This example highlights an important feature of the security model of MPC: it does not protect against inferential disclosure. The above computation provably reveals no more information than revealing the mean alone, but the mean itself reveals information. A mean of three values is clearly highly dependent on the individual values, and thus the mean itself may reveal too much. This is described in more detail below. In cryptographic parlance, the random values RAA, RAB, RAC are “secret shares” of the private value DA and the distribution phase is called “secret sharing” (Blakley 1979; Shamir 1979). Secret sharing is a fundamental part of many MPC protocols, and despite its name, secret sharing does not reveal secrets, instead it provides a means of distributing secret data among participants such that no individual participant retains any information about the secret, but collectively they can reconstruct the secret.

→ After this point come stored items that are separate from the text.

(* ===== verification/Dscp.v ===== *)
(** Differentiated services code points (src/common/dscp.c): names, and the
    parser of the -Q option shared by all tests. *)
From S2P Require Import Prelude CLib.
#[local] Open Scope Z_scope.

Definition dscp_to_str (value : Z) : cstr :=
  str match value with
  | 0 => "default"
  | 8 => "cs1"
  | 16 => "cs2"
  | 24 => "cs3"
  | 32 => "cs4"
  | 40 => "cs5"
  | 48 => "cs6"
  | 56 => "cs7"
  | 10 => "af11"
  | 12 => "af12"
  | 14 => "af13"
  | 18 => "af21"
  | 20 => "af22"
  | 22 => "af23"
  | 26 => "af31"
  | 28 => "af32"
  | 30 => "af33"
  | 34 => "af41"
  | 36 => "af42"
  | 38 => "af43"
  | 44 => "va"
  | 46 => "ef"
  | _ => "non-standard"
  end.

(** [strncasecmp(value, name, strlen(name)) == 0] *)
Definition named (value : cstr) (name : string) : bool :=
  strncasecmp_eq value (str name) (length (str name)).

(** The condition under which a conversion is refused. *)
Definition bad_conversion (r : Z * cstr * bool) : bool :=
  let '(v, endptr, erange) := r in
  erange || negb (bool_decide (endptr = [])) || (i32 v >=? 64).

(** parse_dscp_value(): the return value and [*result]. *)
Definition parse_dscp_value (value : cstr) : Z * Z :=
  if named value "cs0" || named value "none" || named value "default" then (0, 0)
  else if named value "cs1" then (0, 8)
  else if named value "cs2" then (0, 16)
  else if named value "cs3" then (0, 24)
  else if named value "cs4" then (0, 32)
  else if named value "cs5" then (0, 40)
  else if named value "cs6" then (0, 48)
  else if named value "cs7" then (0, 56)
  else if named value "af11" then (0, 10)
  else if named value "af12" then (0, 12)
  else if named value "af13" then (0, 14)
  else if named value "af21" then (0, 18)
  else if named value "af22" then (0, 20)
  else if named value "af23" then (0, 22)
  else if named value "af31" then (0, 26)
  else if named value "af32" then (0, 28)
  else if named value "af33" then (0, 30)
  else if named value "af41" then (0, 34)
  else if named value "af42" then (0, 36)
  else if named value "af43" then (0, 38)
  else if named value "va" then (0, 44)
  else if named value "ef" then (0, 46)
  else
    let binary := strtol value 2 in
    if bad_conversion binary then
      let other := strtol value 0 in
      if bad_conversion other then (-1, 0)
      else (0, u8 (i32 (fst (fst other))))
    else (0, u8 (i32 (fst (fst binary)))).

(** ** Printing and parsing *)

Definition nibble (n : Z) : ascii :=
  ascii_of_N (Z.to_N (if n <? 10 then n + 48 else n + 87)).
Definition binary6 (v : Z) : cstr :=
  (fun i => nibble (Z.land (Z.shiftr v i) 1)) <$> [5; 4; 3; 2; 1; 0].
Definition hex2 (v : Z) : cstr := str "0x" ++ [nibble (v / 16); nibble (v mod 16)].
Definition octal (v : Z) : cstr := str "0" ++ [nibble (v / 8); nibble (v mod 8)].
Definition decimal (v : Z) : cstr :=
  if v <? 10 then [nibble v] else [nibble (v / 10); nibble (v mod 10)].
Lemma code_point_cases (P : Z -> Prop) : Forall P (seqZ 0 64) -> forall v, 0 <= v < 64 -> P v.
Proof. intros H v Hv. rewrite Forall_forall in H. apply H, elem_of_seqZ. lia. Qed.

(** Names of code points round-trip.  The name dscp_to_str() prints for a
    standard code point is read back as that code point in either case of
    letters, whatever follows the name in the string. *)
Theorem dscp_name_roundtrip (v : Z) (upper : bool) (rest : cstr) :
  0 <= v < 64 -> dscp_to_str v <> str "non-standard" ->
  let toupper c := if (97 <=? ch c) && (ch c <=? 122) then ascii_of_N (Z.to_N (ch c - 32)) else c in
  parse_dscp_value ((if upper then toupper <$> dscp_to_str v else dscp_to_str v) ++ rest) = (0, v).
Proof.
  intros Hv. pattern v. revert v Hv. apply code_point_cases. change (seqZ 0 64) with
    ltac:(let l := eval vm_compute in (seqZ 0 64) in exact l).
  repeat (constructor; [first [ intros H; by contradict H; reflexivity
                              | intros _; destruct upper; vm_compute; reflexivity ]|]).
  constructor.
Qed.

Lemma dscp_name_roundtrip_witness :
  dscp_to_str 46 = str "ef" /\ parse_dscp_value (str "EF ") = (0, 46).
Proof.
  split; [reflexivity|].
  exact (dscp_name_roundtrip 46 true (str " ") ltac:(lia) ltac:(vm_compute; discriminate)).
Defined.

(** Numeric code points.  Each of the 64 values is read back from its
    six-digit binary and its hexadecimal form; from its octal and decimal form
    too, except that 010, 011, 10 and 11, which look like binary, are read as 2
    and 3. *)
Theorem dscp_number_roundtrip (v : Z) :
  0 <= v < 64 ->
  parse_dscp_value (binary6 v) = (0, v) /\
  parse_dscp_value (hex2 v) = (0, v) /\
  parse_dscp_value (octal v) = (0, if bool_decide (v ∈ [8; 9]) then v - 6 else v) /\
  parse_dscp_value (decimal v) = (0, if bool_decide (v ∈ [10; 11]) then v - 8 else v).
Proof.
  revert v. apply code_point_cases. change (seqZ 0 64) with
    ltac:(let l := eval vm_compute in (seqZ 0 64) in exact l).
  repeat (constructor; [split_and!; vm_compute; reflexivity|]). constructor.
Qed.

Lemma dscp_number_roundtrip_witness :
  decimal 46 = str "46" /\ parse_dscp_value (decimal 46) = (0, 46) /\
  decimal 10 = str "10" /\ parse_dscp_value (decimal 10) = (0, 2).
Proof.
  split_and!; [reflexivity| |reflexivity|].
  - apply (dscp_number_roundtrip 46). lia.
  - apply (dscp_number_roundtrip 10). lia.
Defined.

(** ** Range of an accepted value *)

Lemma digit_val_nonneg c d : digit_val c = Some d -> 0 <= d.
Proof.
  unfold digit_val. intros H.
  repeat match type of H with (if ?b then _ else _) = _ => destruct b eqn:? end;
    try discriminate; injection H as <-; rewrite andb_true_iff in *;
    rewrite !Z.leb_le in *; lia.
Qed.

Lemma digits_bounds b s acc :
  1 < b -> 0 <= acc ->
  0 <= fst (digits b acc s) < (acc + 1) * b ^ Z.of_nat (length s).
Proof.
  intros Hb. revert acc. induction s as [|x s IH]; intros acc Hacc; cbn [digits fst length].
  - cbn. lia.
  - assert (Hp : 0 < b ^ Z.of_nat (length s)) by (apply Z.pow_pos_nonneg; lia).
    rewrite Nat2Z.inj_succ, Z.pow_succ_r by lia.
    assert (Hstop : 0 <= acc < (acc + 1) * (b * b ^ Z.of_nat (length s))) by nia.
    destruct (digit_val x) as [d|] eqn:Ed; [|done]. apply digit_val_nonneg in Ed.
    destruct (Z.ltb_spec d b); [|done].
    specialize (IH (acc * b + d) ltac:(nia)). nia.
Qed.

Lemma length_drop_spaces s : (length (drop_spaces s) <= length s)%nat.
Proof. induction s as [|x s IH]; cbn; [done|]. destruct (isspace x); cbn; lia. Qed.

Lemma elem_of_drop_spaces s c : c ∈ drop_spaces s -> c ∈ s.
Proof.
  induction s as [|x s IH]; cbn; [done|]. destruct (isspace x); [|done].
  intros. apply elem_of_cons. auto.
Qed.

(** A short string without a minus sign is a small non-negative number. *)
Lemma strtol_small s base :
  (length s <= 7)%nat -> "-"%char ∉ s -> base = 0 \/ base = 2 ->
  0 <= fst (fst (strtol s base)) < 268435456.
Proof.
  intros Hlen Hm Hbase. unfold strtol.
  pose proof (length_drop_spaces s) as Hl. pose proof (elem_of_drop_spaces s "-"%char) as He.
  set (s0 := drop_spaces s) in *.
  match goal with |- context [let '(neg, s1) := ?m in _] => set (sg := m) end.
  assert (Hs1 : exists s1, sg = (false, s1) /\ (length s1 <= 7)%nat).
  { clearbody s0. subst sg. destruct s0 as [|x s0]; [exists []; split; [done|cbn; lia]|].
    cbn in Hl. destruct (decide (x = "-"%char)) as [->|]; [exfalso; apply Hm, He; left|].
    destruct x as [[] [] [] [] [] [] [] []]; try (by eexists; split; [reflexivity|cbn; lia]); done. }
  destruct Hs1 as (s1 & -> & Hl1).
  match goal with |- context [let '(b, s2) := ?m in _] => set (bs := m) end.
  assert (Hbs : 1 < fst bs <= 16 /\ (length (snd bs) <= 7)%nat).
  { subst bs. destruct s1 as [|x s1]; [destruct Hbase; subst; cbn; lia|]. cbn in Hl1.
    destruct s1 as [|y s1]; destruct x as [[] [] [] [] [] [] [] []]; destruct Hbase; subst; cbn in *;
      try lia; destruct (_ && _); cbn; lia. }
  destruct bs as [b s2]. cbn in Hbs. destruct Hbs as [Hb Hl2].
  destruct (has_digit b s2); [|cbn; lia].
  pose proof (digits_bounds b s2 0 ltac:(lia) ltac:(lia)) as Hd.
  destruct (digits b 0 s2) as [v rest]. cbn [fst] in Hd.
  assert (Hpow : b ^ Z.of_nat (length s2) <= 16 ^ 7).
  { transitivity (b ^ 7); [apply Z.pow_le_mono_r; lia | apply Z.pow_le_mono_l; lia]. }
  change (16 ^ 7) with 268435456 in Hpow. unfold LONG_MAX, LONG_MIN. zbool; cbn; lia.
Qed.

(** What the parser lets through.  An accepted string of at most seven
    characters and without a minus sign gives a six-bit code point. *)
Theorem dscp_accepted_range (value : cstr) (r : Z) :
  parse_dscp_value value = (0, r) -> (length value <= 7)%nat -> "-"%char ∉ value ->
  0 <= r < 64.
Proof.
  intros H Hlen Hm.
  assert (Hconv : forall base, base = 0 \/ base = 2 -> bad_conversion (strtol value base) = false ->
            0 <= u8 (i32 (fst (fst (strtol value base)))) < 64).
  { intros base Hb Hok. pose proof (strtol_small value base Hlen Hm Hb) as Hs.
    destruct (strtol value base) as [[v e] er]. cbn [fst bad_conversion] in *.
    apply orb_false_iff in Hok as [_ Hok]. rewrite Z.geb_leb, Z.leb_gt in Hok.
    rewrite i32_id in Hok by lia. rewrite i32_id, u8_id; rewrite ?i32_id; lia. }
  unfold parse_dscp_value in H.
  repeat match type of H with
  | (if ?b then _ else _) = _ => destruct b eqn:?; try (injection H as <-; lia)
  end; try discriminate; injection H as <-; apply Hconv; auto.
Qed.

Lemma dscp_accepted_range_witness : parse_dscp_value (str "0x2e") = (0, 46) /\ 0 <= 46 < 64.
Proof.
  split; [reflexivity|]. apply (dscp_accepted_range (str "0x2e") 46); [reflexivity|cbn; lia|].
  vm_compute. intros H. repeat (apply elem_of_cons in H as [H|H]; [discriminate|]). inversion H.
Defined.

(** Outside that set the parser lets values through that are no code points:
    only the upper bound is tested, after a conversion to int. *)
Example dscp_negative : parse_dscp_value (str "-1") = (0, 255).
Proof. reflexivity. Qed.
Example dscp_truncated : parse_dscp_value (str "4294967295") = (0, 255).
Proof. reflexivity. Qed.
Example dscp_empty : parse_dscp_value [] = (0, 0).
Proof. reflexivity. Qed.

Open algorithms and provable security: MPC provides a means of replacing a trusted broker with a cryptographic algorithm. Because MPC is technically complex, it is sometimes viewed as a sort of cryptographic “black-box”, but if data owners are asked to replace their mutual trust in a broker with a mutually trusted algorithm, has the need for trust really gone down? In fact, using MPC for secure computation does not require blind trust in the algorithms and implementation. Existing MPC protocols are all based on public, published algorithms. These algorithms have mathematical proofs of security, and have been widely reviewed and analyzed by the cryptographic community. Because the algorithms underlying MPC are open, data owners are not forced to use software provided by a single vendor. Just as researchers can use standardized email protocols to send emails back and forth while using different mail clients and even operating systems, data owners can use public MPC protocols to perform secure computations on private data using software clients provided by different vendors. Security conscious data owners could, in principle, write their own MPC software clients, thus completely eliminating the need to trust any external software vendors or cryptographers. Alternatively, data owners could use open-source implementations of MPC protocols thus allowing each participant to independently verify the specific algorithms and implementations being used. It is precisely this openness that makes MPC a useful tool in reducing the need for mutual trust and eliminating trusted broker as an additional source of vulnerability. MPC does not provide “security through obscurity”; it provides security through mathematics.
Differential privacy: MPC provides a means for a group of data owners to perform computations on their private data in such a way that performing the computation reveals no more information than the output alone would reveal. There are some situations, however, where the output alone reveals too much. In the example above, if three data owners securely compute the mean of their private values, the mean itself reveals a significant amount of information even when the sample size is larger. For example, calculating the mean wealth of residents in Medina, WA would reveal significant information about Bill Gates’s fortune (Jones 2005). Even statistics that were deemed to be “anonymized” may reveal too much information about the underlying data sets (Heffetz & Ligett 2013). Protecting against problems of inferential disclosure requires alternative methods known as Differential Privacy, which usually involve adding noise to the data (Dwork 2008). Because MPC does not attempt to solve the problem of inferential disclosure, securely computing statistics using MPC yields exact results, not approximations. These are inherently complementary problems in privacy: MPC solves the problem of computing without leaking information, and differential privacy solves the problem of disclosing results without leaking information. Because MPC protocols can be used to securely compute any function, MPC protocols could be used to implement any rule-based mechanism to protect against inferential disclosure. For example, MPC could be used to compute cross-tabulations on private data, but only for those cells that have at least (say) ten observations. Similarly, MPC could be used to securely implement any differentially private mechanism (see e.g. (Pettai & Laud 2015)), and this combination would protect against information leakage from both the computation and the final result.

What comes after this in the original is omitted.